SOURCE DATA ::
Lemma open_device_wp handler l0 ans s :
  hnd (core s) = handler_init -> owing l0 (nz RIface (IPCI l) ++ held_expansion l) ans s ->
  wp tag_hangs (open_device handler l) (up_post l0 ans) s.
Proof.
  intros Hh Ho. unfold open_device. wp_step. eapply (wp_hang _ _ _ False); [done|].
  eapply (wp_tame mute), wp_mono; [apply mute_discover|apply DiscoverDevice_wp|].
  intros found s1 Hd Hm1 _. apply mute_answers in Hm1 as [Hm1 _]. destruct found; cbn [negb]; unfold discover_post in Hd.
  2: { destruct Hd as [Hc1 Hl1]. eapply (wp_hang _ _ _ False); [done|].
    eapply (stop_wp _ _ l0 []); [done| | |by auto].
    - rewrite Hc1, Hh. done.
    - rewrite Hc1, Hh, app_nil_r. cbn [held]. unfold held_pci, device_res. cbn.
      change (with_ranges handler_init [] ans) with (ans.1, ans.2).
      rewrite <- (surjective_pairing ans). apply (owing_acquire _ _ _ _ s1 [] Ho); rewrite Hl1; unfold not_found;
        destruct (IPCI l =? 0); cbn [app]; [balance..|apply extends_refl|quiet]. }
  destruct Hd as (dev & b0 & b4 & io & x & l1 & v & mend & ids & found & Hdev & Hc1 & Hl1 & Hf & Hv & Hids & _ & Hb1).
  set (rs := ranges l1) in *.
  pose (h1 := set_cfg x (set_device dev b0 b4 io handler_init)).
  assert (Hh1 : hnd (core s1) = h1) by (rewrite Hc1; cbn; by rewrite Hh).
  assert (Ho1 : owing l0 (held_pci l h1 ++ rs) (with_ranges h1 rs ans) s1).
  { destruct Ho as [Hb0 <-]. split.
    - pose proof (balanced_trans _ _ _ _ _ _ Hb0 (balanced_frames _ _ _ _ _ Hb1)) as Ho1.
      unfold held_pci. rewrite app_comm_cons, (bar_res_device h1 b0 b4 dev) in Ho1 by done.
      rewrite <- app_assoc in *. by rewrite (Permutation_app_comm _ rs).
    - unfold ledger, with_ranges. rewrite Hm1, Hl1. cbn [fst snd]. f_equal.
      by rewrite (discover_ranges dev v). }
  clear Ho Hb1 Hm1 Hc1. wp_step. eapply (wp_hang _ _ _ False); [done|].
  eapply (wp_tame deep irq_part), wp_mono; [eapply tame_init; apply _|apply InitVirtIO_wp|].
  intros up s2 Hup Hm2 _. apply deep_neutral in Hm2. destruct up; cbn [negb]; unfold init_post in Hup.
  2: { destruct Hup as [Hc2 Hb2]. eapply (wp_hang _ _ _ False); [done|].
    eapply (stop_wp _ _ l0 rs); [done| | |by auto].
    - rewrite Hc2, Hh1. done.
    - rewrite Hc2, Hh1. exact (owing_acquire _ _ _ _ _ [] Ho1 Hb2 Hm2). }
  destruct Hup as (q & Hc2 & Hrq & Hb2 & _). rewrite Hh1 in Hrq.
  assert (Ho2 : owing l0 (held_virtio l (set_vq (Some q) h1) ++ rs) (with_ranges h1 rs ans) s2).
  { pose proof (owing_acquire _ _ _ _ _ _ Ho1 Hb2 Hm2) as Ho2. unfold held_virtio, queue_res.
    cbn [vq set_vq]. by rewrite (vq_res_ready _ _ Hrq), <- app_assoc. }
  pose proof Hrq as (_ & Hown & _ & _ & _ & He & _).
  clear Ho1 Hb2 Hm2. wp_step. apply read_tag_wp; [by rewrite Hc2; cbn; rewrite Hh1|].
  intros tag s3 Ht Hc3 Hr3.
  pose (h3 := set_mount_tag tag (set_vq (Some q) h1)).
  assert (Hh3 : hnd (core s3) = h3) by (rewrite Hc3, Hc2; cbn; by rewrite Hh1).
  assert (Ho3 : owing l0 (held_virtio l h3 ++ rs) (with_ranges h1 rs ans) s3).
  { apply (owing_acquire _ _ _ _ s3 [] Ho2 (balanced_reads _ _ [] Hr3)).
    eapply extends_impl; [|exact Hr3]. by intros []. }
  clear Ho2 Hr3. wp_step. eapply (wp_hang _ _ _ False); [done|].
  eapply (wp_tame neutral), InstallInterrupt_wp; [apply neutral_install|by rewrite Hh3| |].
  - intros irq l4 s4 Hc4 _ _ Hb4 Hm4 _. cbn [negb]. eapply (wp_hang _ _ _ False); [done|].
    assert (Hh4 : hnd (core s4) = set_irq irq false h3) by (rewrite Hc4; cbn; by rewrite Hh3).
    eapply (stop_wp _ _ l0 rs); [done| | |by auto].
    + rewrite Hh4. by intros ? [= <-].
    + rewrite Hh4. exact (owing_acquire _ _ _ _ _ [] Ho3 Hb4 Hm4).
  - intros irq ok d s4 Hc4 _ _ _ Hb4 Hm4 _. cbn [negb]. eapply (wp_hang _ _ _ False); [done|].
    assert (Hh4 : hnd (core s4) = set_irq irq true h3) by (rewrite Hc4; cbn; by rewrite Hh3).
    apply (alloc_up_wp l0 rs ans s4 q); rewrite ?Hh4; try done.
    exact (owing_acquire _ _ _ _ _ _ Ho3 Hb4 Hm4).
Qed.
End up.

Section start.
Context {E : Type} `{EnvI : !Env E DevView} `{FuelI : !Fuel}.
Implicit Types s : Sys E Core.

Lemma owing_refl s : owing (sys_log s) [] (ledger (sys_log s)) s.
Proof. split; [apply balanced_refl|done]. Qed.

(** Opening a library or an interface. *)
Lemma open_lib_wp c mk l0 xs ans s (Q : Z -> Sys E Core -> Prop) :
  (forall r, acquired (c, r) = if r =? 0 then None else Some (mk r)) ->
  (forall r, released (c, r) = None) -> neutral c = true -> owing l0 xs ans s ->
  (forall p s', core s' = core s -> owing l0 (nz mk p ++ xs) ans s' -> Q p s') ->
  wp False (ext c) Q s.
Proof.
  intros Ha Hr Hm Ho HQ. apply wp_ext. intros e p _. apply HQ; [done|].
  eapply owing_acquire; [exact Ho| |cbn; by apply extends_cons, extends_refl].
  cbn [sys_log]. exists [(c, p)]. split; [done|]. cbn [omap list_omap]. rewrite Ha, Hr. unfold nz.
  by case_cmp.
Qed.

Lemma bring_up_wp handler msg s :
  msg <> 0 -> hnd (core s) = handler_init ->
  wp tag_hangs (bring_up handler msg) (fun r s' => startupMsg r.2 = msg /\
    up_post r.2 (sys_log s) (ledger (sys_log s)) r.1 s') s.
Proof.
  intros Hmsg Hh. unfold bring_up. pose proof (owing_refl s) as Ho.
  assert (Hstop : forall lab reason l s', startupMsg l = msg -> lab <> cleanup_irq ->
    core s' = core s ->
    owing (sys_log s) (held l (hnd (core s')) lab ++ []) (ledger (sys_log s)) s' ->
    wp tag_hangs (lab' ← decline_to lab l reason; mret (lab', l)) (fun r s' => startupMsg r.2 = msg /\
      up_post r.2 (sys_log s) (ledger (sys_log s)) r.1 s') s').
  { intros lab reason l s' Hl Hlab Hc Ho'. wp_step. eapply (wp_hang _ _ _ False); [done|].
    eapply (stop_wp l ltac:(by rewrite Hl) lab reason _ [] (ledger (sys_log s)));
      [done| |rewrite Hc, Hh in *; exact Ho'|].
    - rewrite Hc, Hh. done.
    - intros r s2 Hup. by apply wp_ret. }
  wp_step. eapply (wp_hang _ _ _ False); [done|]. eapply (open_lib_wp _ RLib); [done..|exact Ho|].
  intros fbx s1 Hc1 Ho1. wp_if.
  { apply Hstop; [done..|]. cbn [held]. subst. exact Ho1. }
  wp_step. eapply (wp_hang _ _ _ False); [done|]. eapply (open_lib_wp _ RIface); [done..|exact Ho1|].
  intros ifbx s2 Hc2 Ho2. wp_if.
  { apply Hstop; [done..|congruence|]. cbn [held]. unfold held_fbx. cbn. by rewrite <- app_assoc. }
  wp_step. eapply (wp_hang _ _ _ False); [done|]. eapply (open_lib_wp _ RLib); [done..|exact Ho2|].
  intros exp s3 Hc3 Ho3. wp_if.
  { apply Hstop; [done..|congruence|]. cbn [held]. unfold held_fbx. cbn. subst.
    by rewrite <- app_assoc. }
  wp_step. eapply (wp_hang _ _ _ False); [done|]. eapply (open_lib_wp _ RIface); [done..|exact Ho3|].
  intros ipci s4 Hc4 Ho4. assert (Hc : core s4 = core s) by congruence. wp_if.
  { apply Hstop; [done..|]. cbn [held]. unfold held_expansion, held_fbx. cbn. subst.
    by rewrite <- !app_assoc. }
  wp_step. eapply wp_mono.
  - apply (open_device_wp (mkLocals msg fbx ifbx exp ipci) Hmsg handler (sys_log s)
      (ledger (sys_log s)) s4 ltac:(by rewrite Hc)).
    unfold held_expansion, held_fbx. cbn. rewrite app_nil_r in Ho4. exact Ho4.
  - intros r s5 Hup. by apply wp_ret.
Qed.
End start.

(** ** The claims *)

(** C28: in every environment, for a message that is there, [V9P_DeclineMount]
    ends, changes nothing of the handler and holds nothing afterwards.  It
    answers the message exactly once, through FileSysBox where it is available
    and otherwise by hand with the result of the packet set to DOSTRUE before.
    Only after the answer, and whenever the packet names a device node, the node
    is removed from the list of DOS: exactly one call with NBM_REMDOSENTRY, for
    the node that the packet names, unless dos.library or its interface cannot be
    opened ([node_removal] gives every call that is made then). *)
Theorem V9P_DeclineMount_correct {E : Type} `{EnvI : !Env E DevView} (ifbx msg : Z)
    (reason : String.string) (s : Sys E Core) (Hmsg : msg <> 0) :
  exists s', V9P_DeclineMount ifbx msg reason s = Done (tt, s') /\ core s' = core s /\
    balanced (sys_log s) (sys_log s') [] [] /\
    exists before c r after pkt dn,
      sys_log s' = after ++ (c, r) :: before ++ sys_log s /\
      c = (if ifbx =? 0 then ReplyMsg msg else FbxReturnMountMsg msg DOSTRUE 0) /\
      answers before = [] /\ removals before = [] /\
      (MsgPacket msg, pkt) ∈ before /\
      (ifbx = 0 -> pkt <> 0 -> SetPacketRes pkt DOSTRUE 0 ∈ calls before) /\
      node_of pkt before dn /\ node_removal dn after.
Proof.
  assert (Hw : wp False (V9P_DeclineMount ifbx msg reason) (fun _ s' =>
    core s' = core s /\ declined ifbx msg (sys_log s) (sys_log s')) s).
  { by apply DeclineMount_wp. }
  destruct (wp_total _ _ _ Hw) as ([] & s' & Hrun & Hc & [Hb Ht]). by exists s'.
Qed.

(** C27: the clean-up code, in every environment and from each of its labels:
    it ends, and releases exactly what is held at the label, once: the mappings
    and buffers, the interrupt server, the queue, the PCI ranges and the device,
    the interfaces and the libraries.  It answers no message, and its last call
    gives up the interface of exec.library.  From the labels at or before the
    interrupt no server stays installed. *)
Theorem goto_cleanup_releases {E : Type} `{EnvI : !Env E DevView} (lab : label) (l : Locals)
    (s : Sys E Core) (Hq : vq_good (hnd (core s))) :
  exists s', goto_cleanup lab l s = Done (tt, s') /\
    balanced (sys_log s) (sys_log s') (held l (hnd (core s)) lab) [] /\
    answers (sys_log s') = answers (sys_log s) /\
    (exists r, head (sys_log s') = Some (ExecRelease, r)) /\
    (lab = cleanup_bufs \/ lab = cleanup_irq -> irq_installed (hnd (core s')) = false).
Proof.
  assert (Hw : wp False (goto_cleanup lab l) (fun _ s' =>
    cleaned (held l (hnd (core s)) lab) s s' /\
    (lab = cleanup_bufs \/ lab = cleanup_irq -> irq_installed (hnd (core s')) = false)) s).
  { destruct lab; [eapply wp_mono; [by apply at_bufs_wp|]; naive_solver
                  |eapply wp_mono; [by apply at_irq_wp|]; naive_solver|..];
      (eapply wp_mono; [by apply goto_wp|]; intros [] s' Hcl; split; [done|by intros [|]]). }
  destruct (wp_total _ _ _ Hw) as ([] & s' & Hrun & [B M _ L] & Hi).
  exists s'. split_and!; try done. by apply mute_answers.
Qed.

(** C6: start-up in every environment.  It never faults, and it ends unless the
    configuration generation of a modern device never settles.  The resource
    ranges it obtained are those of BAR0 and BAR4, which the handler keeps, and
    the ranges [rs] of the detection.  When it stops at a label, the startup
    message has been answered exactly once, and the clean-up from that label then
    releases everything but [rs] and, if one of the message buffers could not be
    allocated, the others; this provided the vring does not lie at address 0.
    When it goes through, the message is still to be answered, exactly the
    resources that the clean-up releases and [rs] are held, and the handler is
    ready for the handshake: an empty queue in the byte order of the mode, the
    interrupt server installed, three mapped and cleared buffers with the
    addresses that exec gave for them, a mount tag that is not empty. *)
Theorem bring_up_correct {E : Type} `{EnvI : !Env E DevView} `{FuelI : !Fuel} (handler msg : Z)
    (s : Sys E Core) (Hmsg : msg <> 0) (Hinit : hnd (core s) = handler_init) :
  wp (exists s0 : Sys E Core, V9P_ReadMountTag s0 = Hang) (bring_up handler msg)
    (fun '(lab, l) s1 => startupMsg l = msg /\
       exists rs,
       ranges (sys_log s1) = rs ++ nz RRange (bar4 (hnd (core s1))) ++
         nz RRange (bar0 (hnd (core s1))) ++ ranges (sys_log s) /\
       match lab with
       | None =>
           balanced (sys_log s) (sys_log s1) [] (held l (hnd (core s1)) cleanup_bufs ++ rs) /\
           answers (sys_log s1) = answers (sys_log s) /\ ready (sys_log s1) (core s1)
       | Some lab =>
           answers (sys_log s1) = msg :: answers (sys_log s) /\
           ((forall q, vq (hnd (core s1)) = Some q -> desc_ptr q <> 0) ->
            exists s2, goto_cleanup lab l s1 = Done (tt, s2) /\
              answers (sys_log s2) = msg :: answers (sys_log s) /\
              balanced (sys_log s) (sys_log s2) []
                (rs ++ match lab with cleanup_irq => mem_res (hnd (core s1)) | _ => [] end))
       end) s.
Proof.
  eapply wp_mono; [by apply bring_up_wp|]. intros [lab l] s1 [Hl Hup]. cbn [fst snd] in Hl, Hup.
  split; [done|]. destruct Hup as (Hq & rs & Hup). exists rs.
  destruct lab as [lab|].
  2: { destruct Hup as [[Hb Ha] Hr]. by injection Ha as Ha1 Ha2. }
  destruct Hup as [Hb Ha]. rewrite Hl in Ha. injection Ha as Ha Hr.
  split; [done|]. split; [done|]. intros Hd.
  assert (Hg : vq_good (hnd (core s1))).
  { intros q Hvq. destruct (Hq q Hvq) as [? He]. split; [done|]. intros _. by apply Hd. }
  destruct (wp_total _ _ _ (goto_wp lab l s1 Hg)) as ([] & s2 & Hrun & [B M _ _]).
  exists s2. split; [done|]. split; [by apply mute_answers in M as [-> _]|].
  eapply balanced_trans; [exact Hb|]. exact (balanced_frames _ _ _ [] _ B).
Qed.

(** ** Concrete runs *)

#[local] Existing Instance script_env.

Definition boot_core : Core := mkCore handler_init [] [] [] [] [] [] 0.

(** The packet 5 has the device node 3 (BCPL); it is removed by hand. *)
Lemma V9P_DeclineMount_correct_witness :
  7 <> 0 /\ exists s', V9P_DeclineMount 0 7 String.EmptyString
    (mkSys (E := list Z) [5; 3; 0; 0; 40; 41; 1] [] boot_core) = Done (tt, s') /\
    balanced [] (sys_log s') [] [] /\ answers (sys_log s') = [7] /\ removals (sys_log s') = [12].
Proof.
  assert (Hm : 7 <> 0) by lia. split; [exact Hm|].
  destruct (V9P_DeclineMount_correct 0 7 String.EmptyString
    (mkSys (E := list Z) [5; 3; 0; 0; 40; 41; 1] [] boot_core) Hm) as (s' & Hrun & _ & Hb & _).
  exists s'. split; [exact Hrun|]. split; [exact Hb|].
  vm_compute in Hrun. injection Hrun as <-. split; reflexivity.
Defined.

INSTRUCTIONS FOR THE TASK ::
Write out, from the lines above, only those from the line with "- intros irq l4" to the line with "- intros irq ok", exactly as given, including the first and the last.

RESPONSE BOX ::
  - intros irq l4 s4 Hc4 _ _ Hb4 Hm4 _. cbn [negb]. eapply (wp_hang _ _ _ False); [done|].
    assert (Hh4 : hnd (core s4) = set_irq irq false h3) by (rewrite Hc4; cbn; by rewrite Hh3).
    eapply (stop_wp _ _ l0 rs); [done| | |by auto].
    + rewrite Hh4. by intros ? [= <-].
    + rewrite Hh4. exact (owing_acquire _ _ _ _ _ [] Ho3 Hb4 Hm4).
  - intros irq ok d s4 Hc4 _ _ _ Hb4 Hm4 _. cbn [negb]. eapply (wp_hang _ _ _ False); [done|].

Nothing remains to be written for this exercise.